== PROVIDED MATERIAL ==

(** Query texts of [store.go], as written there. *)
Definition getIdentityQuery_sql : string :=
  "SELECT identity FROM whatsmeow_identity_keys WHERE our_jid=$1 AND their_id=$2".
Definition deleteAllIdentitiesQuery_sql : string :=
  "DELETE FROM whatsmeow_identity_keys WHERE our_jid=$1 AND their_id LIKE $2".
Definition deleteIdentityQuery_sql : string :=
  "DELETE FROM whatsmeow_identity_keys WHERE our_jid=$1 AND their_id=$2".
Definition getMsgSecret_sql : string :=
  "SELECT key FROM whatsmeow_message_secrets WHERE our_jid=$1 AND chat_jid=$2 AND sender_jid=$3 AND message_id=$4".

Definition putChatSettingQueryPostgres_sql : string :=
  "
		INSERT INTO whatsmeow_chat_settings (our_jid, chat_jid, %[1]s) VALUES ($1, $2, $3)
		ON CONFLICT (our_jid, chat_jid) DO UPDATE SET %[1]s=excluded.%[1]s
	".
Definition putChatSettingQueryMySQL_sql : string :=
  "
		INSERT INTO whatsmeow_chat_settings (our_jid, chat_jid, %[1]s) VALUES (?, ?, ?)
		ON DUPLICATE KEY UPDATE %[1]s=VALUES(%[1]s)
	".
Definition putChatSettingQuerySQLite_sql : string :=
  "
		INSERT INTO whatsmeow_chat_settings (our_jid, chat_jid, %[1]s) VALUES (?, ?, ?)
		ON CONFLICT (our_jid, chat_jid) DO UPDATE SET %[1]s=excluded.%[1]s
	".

===
== PROVIDED MATERIAL ==

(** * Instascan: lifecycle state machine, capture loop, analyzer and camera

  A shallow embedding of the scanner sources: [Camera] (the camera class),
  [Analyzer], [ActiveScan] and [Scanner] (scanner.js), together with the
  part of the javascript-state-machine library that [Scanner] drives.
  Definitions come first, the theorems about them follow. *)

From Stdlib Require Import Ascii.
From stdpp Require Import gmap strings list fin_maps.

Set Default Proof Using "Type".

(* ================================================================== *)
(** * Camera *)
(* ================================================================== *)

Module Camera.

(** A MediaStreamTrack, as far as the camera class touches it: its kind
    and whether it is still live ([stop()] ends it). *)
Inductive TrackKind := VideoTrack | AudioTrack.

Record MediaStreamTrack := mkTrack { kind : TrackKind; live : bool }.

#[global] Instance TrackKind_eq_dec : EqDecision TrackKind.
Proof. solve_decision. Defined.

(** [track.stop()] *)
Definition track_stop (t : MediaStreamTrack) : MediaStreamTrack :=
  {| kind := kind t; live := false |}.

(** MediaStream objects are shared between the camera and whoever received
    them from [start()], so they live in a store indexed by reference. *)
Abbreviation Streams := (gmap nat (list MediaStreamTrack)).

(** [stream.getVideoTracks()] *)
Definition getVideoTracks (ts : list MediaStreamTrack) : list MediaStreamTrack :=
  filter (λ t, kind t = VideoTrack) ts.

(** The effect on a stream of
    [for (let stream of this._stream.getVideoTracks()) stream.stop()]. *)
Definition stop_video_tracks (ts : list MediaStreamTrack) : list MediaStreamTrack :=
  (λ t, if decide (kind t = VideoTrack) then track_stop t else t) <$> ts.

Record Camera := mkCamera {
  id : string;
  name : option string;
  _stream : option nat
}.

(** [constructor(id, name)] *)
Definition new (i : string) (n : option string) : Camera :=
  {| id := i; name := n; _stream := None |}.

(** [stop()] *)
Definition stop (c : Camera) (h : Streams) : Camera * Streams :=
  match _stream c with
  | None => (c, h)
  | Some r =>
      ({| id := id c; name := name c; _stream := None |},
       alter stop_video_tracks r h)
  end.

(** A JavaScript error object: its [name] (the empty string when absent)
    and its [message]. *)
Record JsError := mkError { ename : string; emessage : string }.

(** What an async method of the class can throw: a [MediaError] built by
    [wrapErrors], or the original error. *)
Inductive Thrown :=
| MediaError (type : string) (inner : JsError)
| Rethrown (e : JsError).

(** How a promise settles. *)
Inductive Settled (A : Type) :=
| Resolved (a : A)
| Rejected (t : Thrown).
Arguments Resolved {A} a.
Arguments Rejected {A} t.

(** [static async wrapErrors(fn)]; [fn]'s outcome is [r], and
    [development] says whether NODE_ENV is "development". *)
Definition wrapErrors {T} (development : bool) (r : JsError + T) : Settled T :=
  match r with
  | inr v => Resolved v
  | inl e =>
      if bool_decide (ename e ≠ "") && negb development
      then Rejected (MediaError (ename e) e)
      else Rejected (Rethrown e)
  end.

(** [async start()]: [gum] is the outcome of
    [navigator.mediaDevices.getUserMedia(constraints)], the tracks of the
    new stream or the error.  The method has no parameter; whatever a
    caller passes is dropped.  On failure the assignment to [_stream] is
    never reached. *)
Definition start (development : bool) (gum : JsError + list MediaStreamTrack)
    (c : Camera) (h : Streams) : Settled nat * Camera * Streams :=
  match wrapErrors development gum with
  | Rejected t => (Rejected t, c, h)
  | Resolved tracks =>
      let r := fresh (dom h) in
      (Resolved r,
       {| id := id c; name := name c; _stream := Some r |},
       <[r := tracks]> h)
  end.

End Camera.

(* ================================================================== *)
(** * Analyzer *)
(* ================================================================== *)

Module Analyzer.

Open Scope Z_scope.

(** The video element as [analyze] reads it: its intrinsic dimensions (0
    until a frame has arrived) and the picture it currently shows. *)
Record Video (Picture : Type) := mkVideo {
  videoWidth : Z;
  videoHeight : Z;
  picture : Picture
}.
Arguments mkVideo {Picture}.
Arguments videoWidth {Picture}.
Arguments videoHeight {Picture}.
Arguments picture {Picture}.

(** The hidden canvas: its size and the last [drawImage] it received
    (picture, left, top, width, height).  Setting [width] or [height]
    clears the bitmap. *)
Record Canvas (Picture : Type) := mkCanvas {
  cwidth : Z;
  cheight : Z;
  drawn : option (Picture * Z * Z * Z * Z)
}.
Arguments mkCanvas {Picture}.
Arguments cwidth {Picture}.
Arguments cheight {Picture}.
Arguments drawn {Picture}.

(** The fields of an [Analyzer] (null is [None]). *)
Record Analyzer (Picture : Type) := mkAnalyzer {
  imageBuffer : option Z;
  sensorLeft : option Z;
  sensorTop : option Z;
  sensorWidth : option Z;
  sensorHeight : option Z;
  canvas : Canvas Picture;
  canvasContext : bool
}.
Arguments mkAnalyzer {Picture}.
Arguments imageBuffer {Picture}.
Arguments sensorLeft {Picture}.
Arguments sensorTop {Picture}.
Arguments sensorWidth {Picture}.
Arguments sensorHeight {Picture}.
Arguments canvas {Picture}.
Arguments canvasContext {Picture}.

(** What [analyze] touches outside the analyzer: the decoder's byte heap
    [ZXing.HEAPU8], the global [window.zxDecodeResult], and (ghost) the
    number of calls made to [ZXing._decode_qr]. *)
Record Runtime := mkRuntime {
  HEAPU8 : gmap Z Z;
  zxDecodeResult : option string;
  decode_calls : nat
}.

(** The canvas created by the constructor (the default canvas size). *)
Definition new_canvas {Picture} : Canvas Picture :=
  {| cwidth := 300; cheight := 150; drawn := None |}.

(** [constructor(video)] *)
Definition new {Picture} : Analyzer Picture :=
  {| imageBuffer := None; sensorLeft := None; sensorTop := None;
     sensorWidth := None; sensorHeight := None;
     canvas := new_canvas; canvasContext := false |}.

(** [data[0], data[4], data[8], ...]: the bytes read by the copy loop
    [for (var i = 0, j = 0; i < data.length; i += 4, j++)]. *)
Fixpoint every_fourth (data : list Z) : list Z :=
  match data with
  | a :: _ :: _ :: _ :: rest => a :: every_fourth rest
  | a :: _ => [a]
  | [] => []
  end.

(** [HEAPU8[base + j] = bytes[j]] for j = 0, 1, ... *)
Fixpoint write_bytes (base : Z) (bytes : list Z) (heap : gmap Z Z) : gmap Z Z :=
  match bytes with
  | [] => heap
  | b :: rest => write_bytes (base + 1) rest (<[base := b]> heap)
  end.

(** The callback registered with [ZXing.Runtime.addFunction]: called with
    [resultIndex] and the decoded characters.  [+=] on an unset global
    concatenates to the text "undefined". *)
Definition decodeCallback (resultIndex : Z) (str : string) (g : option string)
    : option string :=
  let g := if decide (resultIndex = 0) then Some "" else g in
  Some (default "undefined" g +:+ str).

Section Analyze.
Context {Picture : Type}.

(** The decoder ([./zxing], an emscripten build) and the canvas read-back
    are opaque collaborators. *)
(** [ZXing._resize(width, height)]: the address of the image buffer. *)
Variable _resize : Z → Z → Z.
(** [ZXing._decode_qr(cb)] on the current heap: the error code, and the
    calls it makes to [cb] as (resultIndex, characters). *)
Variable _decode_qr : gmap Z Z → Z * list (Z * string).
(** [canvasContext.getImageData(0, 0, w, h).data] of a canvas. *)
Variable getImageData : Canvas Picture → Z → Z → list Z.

===

• **WHAT IS EXPECTED**: Beginning at the line above with "videoHeight : Z;" and finishing at the line with "Fixpoint write_bytes (base", return each line exactly and return nothing else.

• **EXERCISE SOLUTION**:
  videoHeight : Z;
  picture : Picture
}.
Arguments mkVideo {Picture}.
Arguments videoWidth {Picture}.
Arguments videoHeight {Picture}.
Arguments picture {Picture}.

(** The hidden canvas: its size and the last [drawImage] it received
    (picture, left, top, width, height).  Setting [width] or [height]
    clears the bitmap. *)
Record Canvas (Picture : Type) := mkCanvas {
  cwidth : Z;
  cheight : Z;
  drawn : option (Picture * Z * Z * Z * Z)
}.
Arguments mkCanvas {Picture}.
Arguments cwidth {Picture}.
Arguments cheight {Picture}.
Arguments drawn {Picture}.

(** The fields of an [Analyzer] (null is [None]). *)
Record Analyzer (Picture : Type) := mkAnalyzer {
  imageBuffer : option Z;
  sensorLeft : option Z;
  sensorTop : option Z;
  sensorWidth : option Z;
  sensorHeight : option Z;
  canvas : Canvas Picture;
  canvasContext : bool
}.
Arguments mkAnalyzer {Picture}.
Arguments imageBuffer {Picture}.
Arguments sensorLeft {Picture}.
Arguments sensorTop {Picture}.
Arguments sensorWidth {Picture}.
Arguments sensorHeight {Picture}.
Arguments canvas {Picture}.
Arguments canvasContext {Picture}.

(** What [analyze] touches outside the analyzer: the decoder's byte heap
    [ZXing.HEAPU8], the global [window.zxDecodeResult], and (ghost) the
    number of calls made to [ZXing._decode_qr]. *)
Record Runtime := mkRuntime {
  HEAPU8 : gmap Z Z;
  zxDecodeResult : option string;
  decode_calls : nat
}.

(** The canvas created by the constructor (the default canvas size). *)
Definition new_canvas {Picture} : Canvas Picture :=
  {| cwidth := 300; cheight := 150; drawn := None |}.

(** [constructor(video)] *)
Definition new {Picture} : Analyzer Picture :=
  {| imageBuffer := None; sensorLeft := None; sensorTop := None;
     sensorWidth := None; sensorHeight := None;
     canvas := new_canvas; canvasContext := false |}.

(** [data[0], data[4], data[8], ...]: the bytes read by the copy loop
    [for (var i = 0, j = 0; i < data.length; i += 4, j++)]. *)
Fixpoint every_fourth (data : list Z) : list Z :=
  match data with
  | a :: _ :: _ :: _ :: rest => a :: every_fourth rest
  | a :: _ => [a]
  | [] => []
  end.

(** [HEAPU8[base + j] = bytes[j]] for j = 0, 1, ... *)
Fixpoint write_bytes (base : Z) (bytes : list Z) (heap : gmap Z Z) : gmap Z Z :=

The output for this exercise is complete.